There are many different contributing factors to homelessness and many are out of the control of the individual. Here are three contributing causes.

  • Tragic life events such as domestic violence, divorce, family disputes, sudden loss of employment, and the loss of loved ones, often causes homelessness. These events are usually unforeseen and cause lasting damage on a person's life. The mental impact that any tragic life occurrence has can have severe economic consequences on any individual.
  • Natural disasters often cause people to become homeless. Natural disasters destroy homes, making them inhabitable and repairs untenable due to high costs. For families and individuals who live close to the poverty line, natural disasters can destroy their homes and cause homelessness. Hurricane Katrina provided a horrifying testimony to how natural disasters affect people.
  • Impairments such as untreated mental illness, post-traumatic stress disorder, depression, and physical disabilities are all contributing factors to homelessness. Many of the homeless who suffer from these impairments either do not have the support base necessary, refuse treatment or do not realize they need treatment.

Thea Jandzio is now the Executive Program Director of Adult and Family Residential Services at the Jewish Board of Family and Children Services in New York City.
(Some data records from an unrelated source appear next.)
Lemma read_file_archive_NoDup (w : World) (file_path : str) (d : dict) :
  read_file w file_path = Archive d -> NoDup (keys d).
Proof.
  rewrite read_file_unfold. cbv zeta.
  destruct (negb (path_exists w file_path)); [discriminate|].
  destruct (mem (dispatch_ext file_path) _); [|discriminate].
  destruct (eqb (dispatch_ext file_path) (lit "zip")).
  { intros [= <-]. unfold _read_zip_file.
    destruct (ZipFile w file_path); [|constructor].
    apply zip_loop_NoDup. constructor. }
  destruct (eqb (dispatch_ext file_path) (lit "rar") && RAR_SUPPORT w).
  { intros [= <-]. unfold _read_rar_file.
    destruct (negb (RAR_SUPPORT w)); [constructor|].
    destruct (RarFile w file_path); [|constructor].
    apply zip_loop_NoDup. constructor. }
  destruct (mem (dispatch_ext file_path) _).
  { intros [= <-]. unfold _read_tar_file.
    destruct (tarfile_open w file_path _); [|constructor].
    apply tar_loop_NoDup. constructor. }
  intros [= <-]. constructor.
Qed.

(** X11. When the search of an archive ends without an exception,
    [archive_contents] holds, in the order of the decoded mapping, one
    element for each entry whose text is not empty and has at least one
    match, with all the matches of that entry; entries without text or
    without matches leave no element. *)
Theorem archive_contents_are_matching_entries (re : ReEngine) (w : World)
    (file_path pattern : str) (case_sensitive regex : bool) (content : dict) :
  read_file w file_path = Archive content ->
  fr_error (search_in_file re w file_path pattern case_sensitive regex) = None ->
  fr_archive_contents (search_in_file re w file_path pattern case_sensitive regex)
  = flat_map (entry_results re pattern case_sensitive regex) content.
Proof.
  unfold search_in_file, search_body. intros ->.
  destruct (archive_loop_contents re pattern case_sensitive regex content
              (set_is_archive true (new_results file_path)))
    as [searched [rest [Hc [Hcont Hnone]]]].
  destruct (archive_loop re content pattern case_sensitive regex
              (set_is_archive true (new_results file_path))) as [r' [e|]];
    simpl in *; [discriminate|].
  intros _. rewrite Hcont, Hc, (Hnone eq_refl), app_nil_r. reflexivity.
Qed.

Lemma archive_contents_are_matching_entries_witness :
  fr_archive_contents
    (search_in_file (toy_engine 100) world_corrupt_member
                    (lit "logs.tar.gz") (lit "needle") false false)
  = flat_map (entry_results (toy_engine 100) (lit "needle") false false)
             [(lit "good.log", lit "needle")].
Proof.
  apply archive_contents_are_matching_entries; reflexivity.
Defined.

(** X12. In every result of [search_in_file] the names in
    [archive_contents] are pairwise different and are names of the decoded
    archive: an archive with several entries of one name is reported under
    that name once. *)
Theorem archive_contents_names_distinct (re : ReEngine) (w : World)
    (file_path pattern : str) (case_sensitive regex : bool) :
  let names :=
    map ae_file_in_archive
        (fr_archive_contents
           (search_in_file re w file_path pattern case_sensitive regex)) in
  NoDup names
  /\ match read_file w file_path with
     | Archive content => incl names (keys content)
     | Text _ => names = []
     end.
Proof.
  unfold search_in_file, search_body.
  destruct (read_file w file_path) as [text|content] eqn:Eread.
  - destruct (search_in_text re text pattern case_sensitive regex);
      simpl; split; (constructor || reflexivity).
  - apply read_file_archive_NoDup in Eread.
    destruct (archive_loop_contents re pattern case_sensitive regex content
                (set_is_archive true (new_results file_path)))
      as [searched [rest [Hc [Hcont _]]]].
    assert (Hnames :
              map ae_file_in_archive
                  (fr_archive_contents
                     (fst (archive_loop re content pattern case_sensitive regex
                             (set_is_archive true (new_results file_path)))))
              = map ae_file_in_archive
                    (flat_map (entry_results re pattern case_sensitive regex)
                              searched)).
    { now rewrite Hcont. }
    assert (Hsame : forall r' ex,
               archive_loop re content pattern case_sensitive regex
                 (set_is_archive true (new_results file_path)) = (r', ex) ->
               fr_archive_contents
                 (match ex with
                  | Some e => set_error (exn_str e) r'
                  | None => r'
                  end)
               = fr_archive_contents
                   (fst (archive_loop re content pattern case_sensitive regex
                           (set_is_archive true (new_results file_path))))).
    { intros r' ex ->. now destruct ex. }
    destruct (archive_loop re content pattern case_sensitive regex
                (set_is_archive true (new_results file_path))) as [r' ex] eqn:Eloop.
    cbv zeta. replace (let (results, o) := (r', ex) in
                       match o with
                       | Some e => set_error (exn_str e) results
                       | None => results
                       end)
      with (match ex with
            | Some e => set_error (exn_str e) r'
            | None => r'
            end) by now destruct ex.
    rewrite (Hsame r' ex eq_refl), Hnames.
    subst content. unfold keys in Eread. rewrite map_app in Eread.
    split.
    + apply entry_results_NoDup. now apply NoDup_app_remove_r in Eread.
    + intros name Hin. apply entry_results_names in Hin.
      unfold keys. rewrite map_app. apply in_or_app. now left.
Qed.

(* ===================================================================== *)
(** ** File results: empty decodes and patterns that do not compile *)
(* ===================================================================== *)

Lemma archive_loop_quiet (re : ReEngine) (pattern : str)
    (case_sensitive regex : bool) (items : dict) :
  (forall text, search_in_text re text pattern case_sensitive regex = Ok []) ->
  forall r, archive_loop re items pattern case_sensitive regex r = (r, None).
Proof.
  intros Hquiet. induction items as [|[filename text] items IH]; intros r; simpl;
    [reflexivity|].
  destruct (truthy text); [|apply IH]. rewrite Hquiet. simpl. apply IH.
Qed.

Lemma search_in_file_quiet (re : ReEngine) (w : World) (file_path pattern : str)
    (case_sensitive regex : bool) :
  (forall text, search_in_text re text pattern case_sensitive regex = Ok []) ->
  search_in_file re w file_path pattern case_sensitive regex
  = match read_file w file_path with
    | Archive _ => set_is_archive true (new_results file_path)
    | Text _ => new_results file_path
    end.
Proof.
  intros Hquiet. unfold search_in_file, search_body.
  destruct (read_file w file_path) as [text|content].
  - now rewrite Hquiet.
  - now rewrite archive_loop_quiet.
Qed.

(** X13. A path that does not exist gives the initial result: no matches,
    no archive entries, a count of 0, not an archive and no error, for
    every pattern in both modes, also when the path ends in ".zip".  An
    existing ".rar" file searched without rar support gives the same
    result marked as an archive: it is reported as an archive without
    matches, not as an error. *)
Theorem search_in_file_empty_decodes (re : ReEngine) (w : World)
    (file_path pattern : str) (case_sensitive regex : bool) :
  (path_exists w file_path = false ->
   search_in_file re w file_path pattern case_sensitive regex
   = new_results file_path)
  /\ (forall base e,
         file_path = base ++ dot :: e -> ~ In dot e -> lower e = lit "rar" ->
         path_exists w file_path = true -> RAR_SUPPORT w = false ->
         search_in_file re w file_path pattern case_sensitive regex
         = set_is_archive true (new_results file_path)).
Proof.
  split.
  - intros Hex. unfold search_in_file, search_body.
    rewrite read_file_unfold, Hex. simpl. reflexivity.
  - intros base e -> Hdot Hrar Hex Hsup. unfold search_in_file, search_body.
    rewrite read_file_unfold, Hex, (@dispatch_ext_app base e Hdot), Hrar, Hsup.
    reflexivity.
Qed.

Lemma search_in_file_empty_decodes_witness :
  search_in_file (toy_engine 100) world_two_entries (lit "missing.zip")
                 (lit "foo") false true
  = new_results (lit "missing.zip").
Proof.
  apply search_in_file_empty_decodes. reflexivity.
Defined.

(** X14. When [re.compile] rejects the pattern with [re.error], the regex
    search of every file gives a result without matches, without archive
    entries and without an error field, so that the rejection cannot be
    told from a search that found nothing; a directory search then
    returns the empty list whenever it returns, that is, when neither the
    enumeration nor an [is_file()] test raises. *)
Theorem invalid_regex_looks_like_no_match (re : ReEngine) (w : World)
    (pattern : str) (case_sensitive : bool) (msg : str) :
  re_compile re pattern (if case_sensitive then NOFLAG else IGNORECASE)
  = Raise (re_error msg) ->
  (forall file_path,
      let r := search_in_file re w file_path pattern case_sensitive true in
      fr_match_count r = 0 /\ fr_matches r = [] /\ fr_archive_contents r = []
      /\ fr_error r = None)
  /\ (forall directory file_pattern recursive,
         search_in_directory re w directory pattern file_pattern recursive
                             case_sensitive true
         = match enumerate_files w directory file_pattern recursive with
           | Ok files =>
               match is_file_error w files with
               | None => Ok []
               | Some e => Raise e
               end
           | Raise e => Raise e
           end).
Proof.
  intros Hcompile.
  assert (Hquiet : forall text,
             search_in_text re text pattern case_sensitive true = Ok []).
  { intros text. unfold search_in_text. destruct text; [reflexivity|].
    now rewrite Hcompile. }
  assert (Hfile : forall file_path,
             fr_match_count
               (search_in_file re w file_path pattern case_sensitive true) = 0).
  { intros file_path. rewrite search_in_file_quiet by exact Hquiet.
    now destruct (read_file w file_path). }
  split.
  - intros file_path. cbv zeta. rewrite search_in_file_quiet by exact Hquiet.
    destruct (read_file w file_path); repeat split; reflexivity.
  - intros directory file_pattern recursive. unfold search_in_directory.
    destruct (enumerate_files w directory file_pattern recursive) as [files|e];
      [|reflexivity].
    cbn [bind]. unfold walk_files. rewrite walk_loop_result.
    destruct (is_file_error w files); [reflexivity|].
    cbn [bind all_results app]. f_equal.
    apply filter_none. intros r Hr. apply in_map_iff in Hr as [p [<- _]].
    unfold has_match. now rewrite Hfile.
Qed.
Thea Jandzio - Four Main Skill Categories Required of Clinical Social Workers

Thea Jandzio is a Licensed Clinical Social Worker in the State of New York. She has a Masters of Social Work from Fordham University and a Bachelor of Arts degree in Psychology from Oneonta State University. She currently works for the Jewish Board of Family and Children Services as the Executive Program Director of Adult and Family Residential Services.

Clinical social workers are required to be competent in four specific skill categories. The categories included assessment, treatment planning, intervention, and outcome evaluation.

Assessment skills require clinical social workers to obtain information and develop a biopsychosocial assessment. The information should reflect what the social worker has learned about the client’s life and any presenting problems. The assessment category requires good analytical and judgment skills.

Treatment planning requires clinical social workers to develop diagnostic skills to design a treatment plan appropriate for each client. This requires clinical social workers to be able to identify symptoms, and work with clients on determining measurable and attainable goals.

Intervention skills comprise a large portion of what clinical social workers do. Clinical social workers must be able to effectively help their clients in a professional and timely manner. Clinical social workers must be able to intervene in crises and emergencies.

Lastly, outcome evaluation tools help to determine whether a clinical social worker accurately determines if the treatment was successful or not. These tools also tell the clinical social worker if their actions were a direct cause for any improvement.

Thea Jandzio previously spent ten years managing street homeless programs in New York City.